Aptevo Unveils APVO442 Precision CD3 Bispecific For Prostate Cancer, Advancing Solid Tumor Strategy With CRIS-7 Platform

Builds on the targeted immune activation model validated by mipletamig in AML, adapted for prostate cancer.

Engineered for precision T-cell activation in prostate cancer; part of Aptevo's growing CRIS-7-derived CD3 portfolio targeting both hematologic and solid tumors

SEATTLE, WA / ACCESS Newswire / August 13, 2025 / Aptevo Therapeutics Inc. (NASDAQ:APVO), a clinical-stage biotechnology company focused on developing novel immune-oncology therapeutics based on its proprietary ADAPTIR® and ADAPTIR-FLEX® platform technologies, today reinforced the strategic importance of its preclinical asset APVO442-an investigational CD3-engaging bispecific antibody designed to treat prostate cancer. APVO442 is built on Aptevo's next-generation ADAPTIR-FLEX platform and is engineered to selectively activate T cells within the PSMA-expressing tumor microenvironment, offering potential for precision targeting and reduced systemic toxicity.
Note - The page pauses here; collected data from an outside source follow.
(** * slack-cc-proxy: a shallow embedding of the session/stream multiplexer

    The development follows [askSDK], [askClaude], [trim], [liveUpdate] and
    [handleMessage] of the proxy, in the script that has both modes (the
    [quick:] prefix for the SDK, Claude Code otherwise). [index.js], the
    script without the prefix, has the same [askSDK], [trim], [liveUpdate]
    and history bookkeeping and the same [askClaude] but for its ['error']
    handler, which does not clear the timer; it keys its state by thread
    instead of by channel.

    JavaScript strings are sequences of UTF-16 code units ([list N]);
    [Date.now()] values are integers ([Z]); a chunk of the worker's output
    is a list of bytes; the [histories] map and the [ccSessions] set are a
    [gmap] and a [gset], the arrays stored in [histories] being held by
    reference; the promise returned by [askClaude] is modelled by the
    sequence of [resolve]/[reject] calls the handlers make, of which the
    first one settles it. [JSON.parse], [toLowerCase], the conversions
    between values, strings and numbers, the formatting of numbers and the
    messages of type errors are parameters. An [async] function is a
    sequence of phases, one per stretch between two [await]s; a handler
    and its invocation together are a state machine on what the event loop
    delivers to them: the events of the worker or of the stream, and the
    ends of the calls of the chat client that the handler awaits. *)

From Stdlib Require Import ZArith NArith Ascii String Floats.
From stdpp Require Import base option list gmap sets strings pretty.

Local Open Scope Z_scope.

(** ** JavaScript strings *)

(** A JavaScript string: its UTF-16 code units, in order. *)
Abbreviation jsstring := (list N).

(** A string literal of the source, one code unit per character
    (the literals of the program are ASCII, except for U+00B7 in [meta]). *)
Fixpoint str (s : string) : jsstring :=
  match s with
  | EmptyString => []
  | String c r => N_of_ascii c :: str r
  end.

(** [s.length] as a JavaScript number. *)
Definition js_length (s : jsstring) : Z := Z.of_nat (length s).

(** [s.slice(start)] with one argument: a negative [start] counts from the
    end, and the index is clamped to [0 .. s.length]. *)
Definition js_slice_from (s : jsstring) (start : Z) : jsstring :=
  let len := js_length s in
  let from := if start <? 0 then Z.max (len + start) 0 else Z.min start len in
  drop (Z.to_nat from) s.

(** ** [trim]: the display budget

    [function trim(t, max) { max=max||3800;
       return t.length<=max ? t : '...'+t.slice(-(max-3)); }]
    [max] is [None] when the argument is omitted ([undefined]); [0] is falsy
    and is replaced by the default as well. *)
Definition trim (t : jsstring) (max : option Z) : jsstring :=
  let max := match max with
             | Some m => if m =? 0 then 3800 else m
             | None => 3800
             end in
  if js_length t <=? max then t
  else str "..." ++ js_slice_from t (- (max - 3)).

(** ** [liveUpdate]: the update throttler

    [let lastText = '', lastAt = 0;
     function liveUpdate(t) {
       t = trim(t); if (t === lastText) return; lastText = t;
       const now = Date.now(); if (now - lastAt < 600) return; lastAt = now;
       client.chat.update({ channel: chan, ts: posted.ts, text: t }) ... }] *)
Record throttle := Throttle { lastText : jsstring; lastAt : Z }.

Definition throttle_init : throttle := Throttle [] 0.

(** One call of [liveUpdate] at time [now]: the new closure state and the
    text passed to [client.chat.update], if the call reaches it. *)
Definition liveUpdate (now : Z) (t : jsstring) (st : throttle)
  : throttle * option jsstring :=
  let t := trim t None in
  if decide (t = lastText st) then (st, None)
  else if now - lastAt st <? 600 then (Throttle t (lastAt st), None)
  else (Throttle t now, Some t).

(** A sequence of [liveUpdate] calls, each with the clock value it reads.
    The second component is the log of [client.chat.update] calls made, in
    order: the clock value at the call and the text sent. *)
Fixpoint liveUpdates (calls : list (Z * jsstring)) (st : throttle)
  : throttle * list (Z * jsstring) :=
  match calls with
  | [] => (st, [])
  | (now, t) :: rest =>
      let '(st1, o) := liveUpdate now t st in
      let '(st2, out) := liveUpdates rest st1 in
      (st2, from_option (λ x, [(now, x)]) [] o ++ out)
  end.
APVO442 is built on the same CRIS-7-derived anti-CD3 binding domain as clinical candidate mipletamig but is specifically engineered for solid tumors, with lower binding affinity and a monovalent format that reduce the risk of immune activation outside the tumor. This design helps ensure that T cells are activated only within the tumor microenvironment, improving safety while maintaining anti-tumor potency. Preclinical data show that APVO442 effectively localizes to PSMA-expressing prostate tumors, triggering a targeted immune response while potentially sparing healthy tissue. The same solid tumor-optimized architecture has also been applied to newly added pipeline candidate APVO455.